Tarter: It has been a privilege to serve as mayor these past seven months. I am delighted to be a part of this wonderful community and to play a small role in its future. I had a pretty clear understanding of the level of commitment involved before I began my term, but I certainly have been busy since becoming mayor. I am very fortunate, however, to have great support from my colleagues on City Council, City staff, and from my family.
News-Press: What do you think are the most important issues facing the City?
Tarter: The City faces a number of important issues, including maintaining the excellence of our schools, paying for necessary capital improvements and infrastructure, providing needed City services, and keeping taxes reasonable, while preserving and enhancing our community. These issues are interrelated and ultimately depend upon addressing the major challenge I see confronting the City: promoting economic growth.

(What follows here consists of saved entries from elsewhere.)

(* ===== verification/Protocol.v ===== *)
(** * Protocol: frames, signed validator messages and snapshot chunks

    crates/detta-protocol/src/lib.rs.  serde_json and Ed25519 are the
    operations of the class [Wire]; what the theorems need of them is stated
    by [WireLaws]. *)
From S2P Require Import Prelude Effects Merkle Types State AspectClosure Block Consensus.

Definition PROTOCOL_MAGIC : list byte := bytes_of_string "DTTA".
Definition CURRENT_PROTOCOL_VERSION : N := 1.
Definition MIN_SUPPORTED_PROTOCOL_VERSION : N := CURRENT_PROTOCOL_VERSION.
Definition HEADER_LEN : nat := 10.
Definition MAX_PAYLOAD_LEN : N := 16 * 1024 * 1024.
Definition VALIDATOR_SIGNATURE_PREFIX : string := "detta.validator.protocol.v1".
Definition u32_max : N := 4294967295.

Inductive ValidatorSignatureDomain :=
| DomainBlockProposal | DomainVote | DomainFinalityCertificate | DomainValidatorSetUpdate
| DomainEquivocationEvidence | DomainValidatorSetMetadataUpdate.
#[export] Instance Domain_eq_dec : EqDecision ValidatorSignatureDomain.
Proof. solve_decision. Defined.
Record ValidatorPublicKey := {
  vpk_validator_id : string; vpk_key_id : string; vpk_public_key_hex : string;
}.
Record ValidatorSetMetadata := {
  vmd_network_id : string; vmd_chain_id : string; vmd_validators : list ValidatorPublicKey;
  vmd_applied_updates : list string;
}.
Record ValidatorSetMetadataUpdate := {
  vsm_update_id : string; vsm_add_validators : list ValidatorPublicKey;
  vsm_remove_validators : list string; vsm_expires_at_height : option N;
}.
Record SnapshotChunkRequest := {
  scr_snapshot_root : string; scr_start_index : N; scr_max_chunks : N;
}.
Record SnapshotChunkManifest := {
  scm_snapshot_root : string; scm_snapshot_hash : string; scm_metadata_roots : gmap string string;
  scm_chunk_size : N; scm_total_bytes : N; scm_chunk_count : N; scm_chunk_hashes : list string;
  scm_chunk_root : string;
}.
Record SnapshotChunk := {
  sc_manifest_hash : string; sc_index : N; sc_bytes : list byte; sc_chunk_hash : string;
}.
Record SnapshotChunkSet := { scs_manifest : SnapshotChunkManifest; scs_chunks : list SnapshotChunk }.
Inductive PeerRole := RoleValidator | RoleFullNode | RoleArchiveNode | RoleLightClient | RoleRelayer.
#[export] Instance PeerRole_eq_dec : EqDecision PeerRole.
Proof. solve_decision. Defined.
Definition role_code (r : PeerRole) : N :=
  match r with
  | RoleValidator => 0 | RoleFullNode => 1 | RoleArchiveNode => 2 | RoleLightClient => 3
  | RoleRelayer => 4
  end.
Definition role_decode (n : N) : PeerRole :=
  match n with
  | 0 => RoleValidator | 1 => RoleFullNode | 2 => RoleArchiveNode | 3 => RoleLightClient
  | _ => RoleRelayer
  end.
#[export] Instance PeerRole_countable : Countable PeerRole.
Proof. refine (inj_countable' role_code role_decode _). by intros []. Defined.
Record PeerHello := {
  hello_peer_id : string; hello_network_id : string; hello_protocol_version : N;
  hello_min_protocol_version : N; hello_roles : gset PeerRole;
}.
Inductive ProtocolMessage :=
| MsgTransaction (tx : Transaction)
| MsgBlock (block : Block)
| MsgVote (vote : Vote)
| MsgFinalityCertificate (certificate : FinalityCertificate)
| MsgValidatorSetUpdate (update : ValidatorSetUpdate)
| MsgEquivocationEvidence (evidence : EquivocationEvidence)
| MsgStateSnapshot (snapshot : StateSnapshot)
| MsgPeerHello (hello : PeerHello)
| MsgSignedValidator (signed : SignedValidatorMessage)
| MsgSnapshotChunkRequest (request : SnapshotChunkRequest)
| MsgSnapshotChunkManifest (manifest : SnapshotChunkManifest)
| MsgSnapshotChunk (chunk : SnapshotChunk)
| MsgValidatorSetMetadataUpdate (update : ValidatorSetMetadataUpdate)
with SignedValidatorMessage :=
| signed_validator_message (signer key_id network_id chain_id : string)
    (domain : ValidatorSignatureDomain) (message : ProtocolMessage) (signature_hex : string).
Inductive ProtocolMessageKind :=
| KindTransaction | KindBlock | KindVote | KindFinalityCertificate | KindValidatorSetUpdate
| KindEquivocationEvidence | KindStateSnapshot | KindPeerHello | KindSignedValidator
| KindSnapshotChunkRequest | KindSnapshotChunkManifest | KindSnapshotChunk
| KindValidatorSetMetadataUpdate.
Definition kind (message : ProtocolMessage) : ProtocolMessageKind :=
  match message with
  | MsgTransaction _ => KindTransaction
  | MsgBlock _ => KindBlock
  | MsgVote _ => KindVote
  | MsgFinalityCertificate _ => KindFinalityCertificate
  | MsgValidatorSetUpdate _ => KindValidatorSetUpdate
  | MsgValidatorSetMetadataUpdate _ => KindValidatorSetMetadataUpdate
  | MsgEquivocationEvidence _ => KindEquivocationEvidence
  | MsgStateSnapshot _ => KindStateSnapshot
  | MsgPeerHello _ => KindPeerHello
  | MsgSignedValidator _ => KindSignedValidator
  | MsgSnapshotChunkRequest _ => KindSnapshotChunkRequest
  | MsgSnapshotChunkManifest _ => KindSnapshotChunkManifest
  | MsgSnapshotChunk _ => KindSnapshotChunk
  end.
Inductive ProtocolError :=
| TruncatedHeader (actual : N)
| BadMagic (actual : list byte)
| UnsupportedVersion (actual : N)
| PayloadTooLarge (actual max : N)
| PayloadLengthOverflow (actual : N)
| LengthMismatch (declared actual : N)
| EncodeFailed
| DecodeFailed.
Inductive SignatureError :=
| UnsupportedMessageKind (kind : ProtocolMessageKind)
| DomainMismatch (expected actual : ValidatorSignatureDomain)
| NetworkMismatch (expected actual : string)
| SigChainMismatch (expected actual : string)
| SignerMismatch (expected actual : string)
| KeyIdMismatch (expected actual : string)
| MessageSignerMismatch (expected actual : string)
| InvalidPublicKey
| InvalidSignatureEncoding
| InvalidSignature
| SigEncodeFailed.
Inductive SnapshotSyncError :=
| InvalidChunkSize
| SyncEncodeFailed
| SyncDecodeFailed
| ManifestChunkCountMismatch (declared actual : N)
| ManifestHashMismatch (expected actual : string)
| ChunkHashMismatch (index : N)
| ChunkRootMismatch (expected actual : string)
| DuplicateChunk (index : N)
| MissingChunk (index : N)
| UnexpectedChunk (index chunk_count : N)
| TotalBytesMismatch (expected actual : N)
| SnapshotHashMismatch (expected actual : string)
| SnapshotRootMismatch (expected actual : string)
| MetadataRootMismatch (key expected : string) (actual : option string)
| InvalidSnapshot (error : SnapshotError).

(** ** Code outside the repository

    [serde_json::to_vec] and [from_slice] at the types of the protocol, and
    the keys and signatures of ed25519-dalek. *)
Class Wire := {
  to_vec_message : ProtocolMessage → option (list byte);
  from_slice_message : list byte → option ProtocolMessage;
  to_vec_snapshot : StateSnapshot → option (list byte);
  from_slice_snapshot : list byte → option StateSnapshot;
  to_vec_manifest : SnapshotChunkManifest → option (list byte);
  to_vec_hashes : list string → option (list byte);
  SigningKey : Type;
  verifying_key : SigningKey → list byte;
  sign : SigningKey → list byte → list byte;
  valid_key : list byte → bool;
  verify_signature : list byte → list byte → list byte → bool;
}.
(** Deserialization inverts serialization; a signature verifies under the key
    of its signer; keys and signatures have their fixed lengths. *)
Class WireLaws `{Wire} : Prop := {
  message_json m bytes : to_vec_message m = Some bytes → from_slice_message bytes = Some m;
  snapshot_json s bytes : to_vec_snapshot s = Some bytes → from_slice_snapshot bytes = Some s;
  verifying_key_length k : length (verifying_key k) = 32%nat;
  verifying_key_valid k : valid_key (verifying_key k) = true;
  signature_length k p : length (sign k p) = 64%nat;
  signature_verifies k p : verify_signature (verifying_key k) p (sign k p) = true;
}.

(** ** Handshake *)
Definition hello_new (peer_id network_id : string) (roles : list PeerRole) : PeerHello :=
  {| hello_peer_id := peer_id; hello_network_id := network_id;
     hello_protocol_version := CURRENT_PROTOCOL_VERSION;
     hello_min_protocol_version := MIN_SUPPORTED_PROTOCOL_VERSION; hello_roles := list_to_set roles |}.
Definition with_protocol_window (peer_id network_id : string) (min_protocol_version protocol_version : N)
    (roles : list PeerRole) : PeerHello :=
  {| hello_peer_id := peer_id; hello_network_id := network_id;
     hello_protocol_version := protocol_version;
     hello_min_protocol_version := min_protocol_version; hello_roles := list_to_set roles |}.
Definition negotiate_protocol_version (local remote : PeerHello) : option N :=
  if (hello_protocol_version local <? hello_min_protocol_version local)
     || (hello_protocol_version remote <? hello_min_protocol_version remote) then None else
  let min_common := N.max (hello_min_protocol_version local) (hello_min_protocol_version remote) in
  let max_common := N.min (hello_protocol_version local) (hello_protocol_version remote) in
  if min_common <=? max_common then Some max_common else None.

(** ** Frames *)
(** [to_be_bytes] and [from_be_bytes] of the unsigned integers, by width. *)
Fixpoint to_be_bytes (width : nat) (n : N) : list byte :=
  match width with
  | O => []
  | S width => to_be_bytes width (n / 256) ++ [byte_of n]
  end.
Definition from_be_bytes (bytes : list byte) : N :=
  foldl (λ n b, n * 256 + Byte.to_N b) 0 bytes.
Definition len_N {A} (l : list A) : N := N.of_nat (length l).
Definition encode_payload (version : N) (payload : list byte) : outcome ProtocolError (list byte) :=
  do* ensure (len_N payload <=? MAX_PAYLOAD_LEN) (PayloadTooLarge (len_N payload) MAX_PAYLOAD_LEN) in
  do* ensure (len_N payload <=? u32_max) (PayloadLengthOverflow (len_N payload)) in
  Ok (PROTOCOL_MAGIC ++ to_be_bytes 2 version ++ to_be_bytes 4 (len_N payload) ++ payload).
Definition decode_payload (bytes : list byte) : outcome ProtocolError (list byte) :=
  do* ensure (HEADER_LEN <=? length bytes)%nat (TruncatedHeader (len_N bytes)) in
  let magic := take 4 bytes in
  do* ensure (bool_decide (magic = PROTOCOL_MAGIC)) (BadMagic magic) in
  let version := from_be_bytes (take 2 (drop 4 bytes)) in
  do* ensure (version =? CURRENT_PROTOCOL_VERSION) (UnsupportedVersion version) in
  let declared := from_be_bytes (take 4 (drop 6 bytes)) in
  do* ensure (declared <=? MAX_PAYLOAD_LEN) (PayloadTooLarge declared MAX_PAYLOAD_LEN) in
  let actual := len_N bytes - N.of_nat HEADER_LEN in
  do* ensure (declared =? actual) (LengthMismatch declared actual) in
  Ok (drop HEADER_LEN bytes).
Section messages.
Context `{Wire, Sha256}.
Definition encode_message (message : ProtocolMessage) : outcome ProtocolError (list byte) :=
  let* payload := ok_or (to_vec_message message) EncodeFailed in
  encode_payload CURRENT_PROTOCOL_VERSION payload.
Definition decode_message (bytes : list byte) : outcome ProtocolError ProtocolMessage :=
  let* payload := decode_payload bytes in
  ok_or (from_slice_message payload) DecodeFailed.
Definition message_hash (message : ProtocolMessage) : outcome ProtocolError string :=
  let* bytes := encode_message message in Ok (hex_lower (sha256 bytes)).
End messages.

(** *** Integers on the wire *)
Lemma byte_of_to_N b : byte_of (Byte.to_N b) = b.
Proof.
  unfold byte_of. rewrite N.mod_small by (pose proof (Byte.to_N_bounded b); lia). by rewrite Byte.of_to_N.
Qed.
Lemma to_N_byte_of n : Byte.to_N (byte_of n) = n mod 256.
Proof.
  unfold byte_of. destruct (Byte.of_N (n mod 256)) as [b|] eqn:Hb; [by apply Byte.to_of_N|].
  apply Byte.of_N_None_iff in Hb. pose proof (N.mod_lt n 256). lia.
Qed.
Lemma length_to_be_bytes k n : length (to_be_bytes k n) = k.
Proof. revert n. induction k as [|k IH]; intros n; simpl; [done|]. rewrite length_app, IH. simpl. lia. Qed.
Lemma from_be_snoc l b : from_be_bytes (l ++ [b]) = from_be_bytes l * 256 + Byte.to_N b.
Proof. unfold from_be_bytes. by rewrite foldl_app. Qed.
Lemma from_to_be_bytes k n : n < 256 ^ N.of_nat k → from_be_bytes (to_be_bytes k n) = n.
Proof.
  revert n. induction k as [|k IH]; intros n Hn; simpl.
  { unfold from_be_bytes. simpl in *. lia. }
  rewrite from_be_snoc, to_N_byte_of, IH.
  - pose proof (N.div_mod n 256). lia.
  - rewrite Nat2N.inj_succ, N.pow_succ_r' in Hn. apply N.Div0.div_lt_upper_bound. lia.
Qed.
Lemma to_from_be_bytes l : to_be_bytes (length l) (from_be_bytes l) = l.
Proof.
  induction l as [|b l IH] using rev_ind; [done|]. rewrite length_app, Nat.add_comm, from_be_snoc. simpl.
  pose proof (Byte.to_N_bounded b). f_equal.
  - rewrite N.div_add_l, N.div_small, N.add_0_r by lia. done.
  - f_equal. unfold byte_of. rewrite N.add_comm, N.Div0.mod_add, N.mod_small by lia. by rewrite Byte.of_to_N.
Qed.
Lemma be_bytes_inv k l : length l = k → to_be_bytes k (from_be_bytes l) = l.
Proof. intros <-. apply to_from_be_bytes. Qed.
(** A buffer of at least a header is its four fields. *)
Lemma frame_fields (bytes : list byte) :
  bytes = take 4 bytes ++ take 2 (drop 4 bytes) ++ take 4 (drop 6 bytes) ++ drop HEADER_LEN bytes.
Proof.
  rewrite <- (take_drop 4 bytes) at 1. f_equal. rewrite <- (take_drop 2 (drop 4 bytes)) at 1. f_equal.
  rewrite drop_drop. rewrite <- (take_drop 4 (drop (4 + 2) bytes)) at 1. f_equal. by rewrite drop_drop.
Qed.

I believe we are up to the challenge.
Three new grocery stores are under construction, Harris Teeter, Fresh Market, and Good Fortune ,that will more than double the number of supermarkets in the City. These developments are expected to bring in almost 2.5 million dollars in net tax revenue each year. More importantly, these projects will be a catalyst for economic development.
The Hilton Garden Inn and Northgate projects have just opened and together should bring in another million dollars in net new annual tax revenue. An application for an office building at 400 North Washington is under consideration, as is the Mason Row project, which includes a hotel, apartments, condominiums, and retail space.
The City is seeking to manage growth by providing a clearer vision and greater direction to the development community. We just started our fourth Economic Opportunity Area Plan, which will guide the redevelopment of the West Broad Street area. This process will ultimately re-examine the City’s eight commercial nodes with the goal of making them more vibrant, walkable, and economically productive.
Jim Snyder, our Director of Planning, is guiding these efforts; he spent over 33 years planning in Arlington and worked on efforts to revitalize Clarendon, Shirlington, Westover, and other parts of the County. In addition, the recently approved Mobility for all Modes Plan will make the City more pedestrian and bike friendly.